John Golding: Finding the Absolute will present Golding’s works from the 1960s, most of which have not been seen for over forty years, offering a unique opportunity to re-situate Golding’s career with the prescience of his earliest abstract enterprises.  Dynamic, youthful, brimming with the influences of the great proponents of abstraction – Mondrian, Malevich, Newman, Pollock and Orozco – these works reveal Golding at the outset of his life-long pursuit to realise the ever-elusive promise of the absolute.

The chosen works represent some of Golding’s first explorations in abstraction: at first they appear bold and exuberant statements of great confidence, however they are characterised by subtlety, precision and attention to detail demanding close inspection.  Layers of paint built up over time effect a depth and richness of complex colour – a multiplicity of tonal shades.  Looking closely at the contour of shapes and lines it is clear to see that they underwent a process of revision, reflecting the continual presence of the artist’s hand in the works.  This profound focus on materiality emphasises tactility, and a direct relation to the body. 

Speaking in 1989, Golding termed his progression in the 1960s away from figuration as the “third way” into abstraction, “moving up into the image or images of an earlier [figurative] mode…the pictures themselves become metaphors for bodies”.  Golding’s progression into abstraction through the body during the 1960s is palpably of its time, as the idealised ‘pin-up’ posed at the heart of avant-garde British Pop.  A particular feature of British Pop, as the eminent critic Lawrence Alloway wrote in his famous essay ‘Pop Art’ Since 1949, was the emergence of a second, abstract phase of Pop Art, as artistic movements overlapped in this decade of artistic experimentation.

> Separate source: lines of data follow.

Lemma substring_append_l (s t : string) :
  substring 0 (String.length s) (s +:+ t) = s.
Proof.
  induction s as [|c s IH]; simpl.
  - by destruct t.
  - by rewrite IH.
Qed.

Lemma suffix_offset (s t u : string) :
  String.length u = String.length t →
  String.length (s +:+ t) - String.length u = String.length s.
Proof. intros ->. rewrite length_append. lia. Qed.

(** A string that ends in [t] has no other suffix of the length of [t]. *)
Lemma HasSuffix_append (s t u : string) :
  String.length u = String.length t →
  GoStrings.HasSuffix (s +:+ t) u = bool_decide (t = u).
Proof.
  intros Hlen. unfold GoStrings.HasSuffix.
  rewrite suffix_offset by done.
  rewrite Hlen, substring_append_r, length_append.
  replace (String.length t <=? String.length s + String.length t)%nat with true
    by (symmetry; apply Nat.leb_le; lia).
  simpl. destruct (String.eqb_spec t u);
    [by rewrite bool_decide_true | by rewrite bool_decide_false].
Qed.

Lemma HasSuffix_self (s t : string) : GoStrings.HasSuffix (s +:+ t) t = true.
Proof. rewrite HasSuffix_append by done. by rewrite bool_decide_true. Qed.

Lemma TrimSuffix_append (s t : string) : GoStrings.TrimSuffix (s +:+ t) t = s.
Proof.
  unfold GoStrings.TrimSuffix. rewrite HasSuffix_self.
  rewrite suffix_offset by done. apply substring_append_l.
Qed.

Lemma append_inj_l (s s' t : string) : s +:+ t = s' +:+ t → s = s'.
Proof.
  intros Heq. rewrite <- (TrimSuffix_append s t), <- (TrimSuffix_append s' t).
  by rewrite Heq.
Qed.

End StringFacts.

(** ** Extraction of the hostnames from the archive *)

Section Extraction.
Context `{Collaborators}.

(** One file adds to the state what it yields from the empty state. *)
Lemma extractStep_acc (st : list string * list string) (file : string * string) :
  extractStep st file =
  (st.1 ++ (extractStep ([], []) file).1, st.2 ++ (extractStep ([], []) file).2).
Proof.
  destruct st as [hosts warnings], file as [fileName content].
  unfold extractStep.
  destruct (GoStrings.HasSuffix fileName "_tcp.ovpn").
  { simpl. by rewrite !app_nil_r. }
  destruct (extractHostFromOVPN content) as [[host warning] [err|]];
    destruct (0 <? String.length warning)%nat; simpl;
    rewrite ?app_nil_r, <- ?app_assoc; reflexivity.
Qed.

Lemma extract_foldl (files : list (string * string)) :
  ∀ st, foldl extractStep st files =
        (st.1 ++ extractHosts files, st.2 ++ extractWarnings files).
Proof.
  induction files as [|file files IH]; intros st.
  - unfold extractHosts, extractWarnings. simpl. rewrite !app_nil_r. by destruct st.
  - change (foldl extractStep st (file :: files))
      with (foldl extractStep (extractStep st file) files).
    rewrite IH. unfold extractHosts at 2, extractWarnings at 2. cbn [foldl].
    rewrite (IH (extractStep ([], []) file)), (extractStep_acc st file).
    cbn [fst snd]. by rewrite <- !app_assoc.
Qed.

Lemma extractHosts_cons file files :
  extractHosts (file :: files) = (extractStep ([], []) file).1 ++ extractHosts files.
Proof. unfold extractHosts at 1. simpl. by rewrite extract_foldl. Qed.

Lemma extractWarnings_cons file files :
  extractWarnings (file :: files) =
  (extractStep ([], []) file).2 ++ extractWarnings files.
Proof. unfold extractWarnings at 1. simpl. by rewrite extract_foldl. Qed.

Lemma extractHosts_app l1 l2 :
  extractHosts (l1 ++ l2) = extractHosts l1 ++ extractHosts l2.
Proof.
  unfold extractHosts at 1. rewrite foldl_app, extract_foldl.
  by rewrite (extract_foldl l1).
Qed.

Lemma extractWarnings_app l1 l2 :
  extractWarnings (l1 ++ l2) = extractWarnings l1 ++ extractWarnings l2.
Proof.
  unfold extractWarnings at 1. rewrite foldl_app, extract_foldl.
  by rewrite (extract_foldl l1).
Qed.

Lemma extractStep_tcp st fileName content :
  GoStrings.HasSuffix fileName "_tcp.ovpn" = true →
  extractStep st (fileName, content) = st.
Proof. intros Htcp. destruct st. unfold extractStep. by rewrite Htcp. Qed.

Lemma tcp_udp_names_differ (x : string) :
  x +:+ "_tcp.ovpn" ≠ x +:+ "_udp.ovpn".
Proof.
  intros Heq.
  pose proof (HasSuffix_self x "_tcp.ovpn") as Htcp.
  rewrite Heq, HasSuffix_append in Htcp by done.
  by apply bool_decide_eq_true in Htcp.
Qed.

(** C4: a file whose name ends in [_tcp.ovpn] leaves the extraction state
    as it was, so the loop yields the same hostnames and warnings as on
    the archive without those files; and an archive made of
    [x_tcp.ovpn] and [x_udp.ovpn] yields the one hostname of the UDP
    file, in whichever order the two files are visited. *)
Theorem tcp_variant_skipped :
  (∀ st fileName content,
     GoStrings.HasSuffix fileName "_tcp.ovpn" = true →
     extractStep st (fileName, content) = st) ∧
  (∀ st files,
     foldl extractStep st files =
     foldl extractStep st
       (filter (λ file, GoStrings.HasSuffix file.1 "_tcp.ovpn" = false) files)) ∧
  (∀ x tcpContent udpContent host warning,
     extractHostFromOVPN udpContent = (host, warning, None) →
     extractHosts (mapRange RangeContents
       ({[ x +:+ "_tcp.ovpn" := tcpContent;
           x +:+ "_udp.ovpn" := udpContent ]} : gmap string string)) = [host]).
Proof.
  split; [exact extractStep_tcp|]. split.
  - intros st files. revert st.
    induction files as [|[fileName content] files IH]; intros st; [done|].
    rewrite filter_cons. simpl.
    destruct (GoStrings.HasSuffix fileName "_tcp.ovpn") eqn:Htcp.
    + rewrite extractStep_tcp by done. rewrite decide_False by done. apply IH.
    + rewrite decide_True by done. simpl. apply IH.
  - intros x tcpContent udpContent host warning Hparse.
    pose proof (mapRange_perm RangeContents _
      ({[ x +:+ "_tcp.ovpn" := tcpContent;
          x +:+ "_udp.ovpn" := udpContent ]} : gmap string string)) as Hperm.
    rewrite map_to_list_insert in Hperm
      by (rewrite lookup_singleton_ne; [done | apply not_eq_sym, tcp_udp_names_differ]).
    rewrite map_to_list_singleton in Hperm.
    symmetry in Hperm. apply Permutation_length_2_inv in Hperm.
    assert (Hudp : (extractStep ([], []) (x +:+ "_udp.ovpn", udpContent)).1 = [host]).
    { unfold extractStep. rewrite HasSuffix_append by done.
      rewrite bool_decide_false by done. rewrite Hparse.
      by destruct (0 <? String.length warning)%nat. }
    assert (Htcp : (extractStep ([], []) (x +:+ "_tcp.ovpn", tcpContent)).1 = []).
    { by rewrite extractStep_tcp by apply HasSuffix_self. }
    destruct Hperm as [-> | ->];
      rewrite !extractHosts_cons, Hudp, Htcp; reflexivity.
Qed.

(** C5 (as the code has it): the hostname list holds one entry for each
    file that is not a TCP variant and that the parser accepts, in the
    order the files are visited; no entry is dropped for being equal to
    another. *)
Theorem extracted_hosts_one_per_parsed_file (files : list (string * string)) :
  extractHosts files = omap parsedHost files ∧
  length (extractHosts files) =
  length (filter (λ file, is_Some (parsedHost file)) files).
Proof.
  assert (Hhosts : extractHosts files = omap parsedHost files).
  { induction files as [|[fileName content] files IH]; [done|].
    rewrite extractHosts_cons, IH. simpl.
    unfold parsedHost, extractStep. simpl.
    destruct (GoStrings.HasSuffix fileName "_tcp.ovpn"); [done|].
    destruct (extractHostFromOVPN content) as [[host warning] [err|]];
      by destruct (0 <? String.length warning)%nat. }
  split; [exact Hhosts|]. rewrite Hhosts. clear Hhosts.
  induction files as [|file files IH]; [done|].
  rewrite filter_cons. cbn [omap list_omap].
  destruct (parsedHost file) as [host|] eqn:Hparsed.
  - rewrite decide_True by (by eexists). cbn [length]. by rewrite IH.
  - rewrite decide_False by (by intros [? ?]). exact IH.
Qed.

End Extraction.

Opening in conjunction with the Kings Place Music Foundation’s Minimalism Unwrapped concert series, co-curator Dr Charlotte De Mille explores the shared themes and motifs between Golding’s 1960s works and Minimalist music.  As Minimalist composers are concerned with processes and languages of composing, so Golding’s paintings are subtly varied in echoes of colour tones and repeated formal motifs.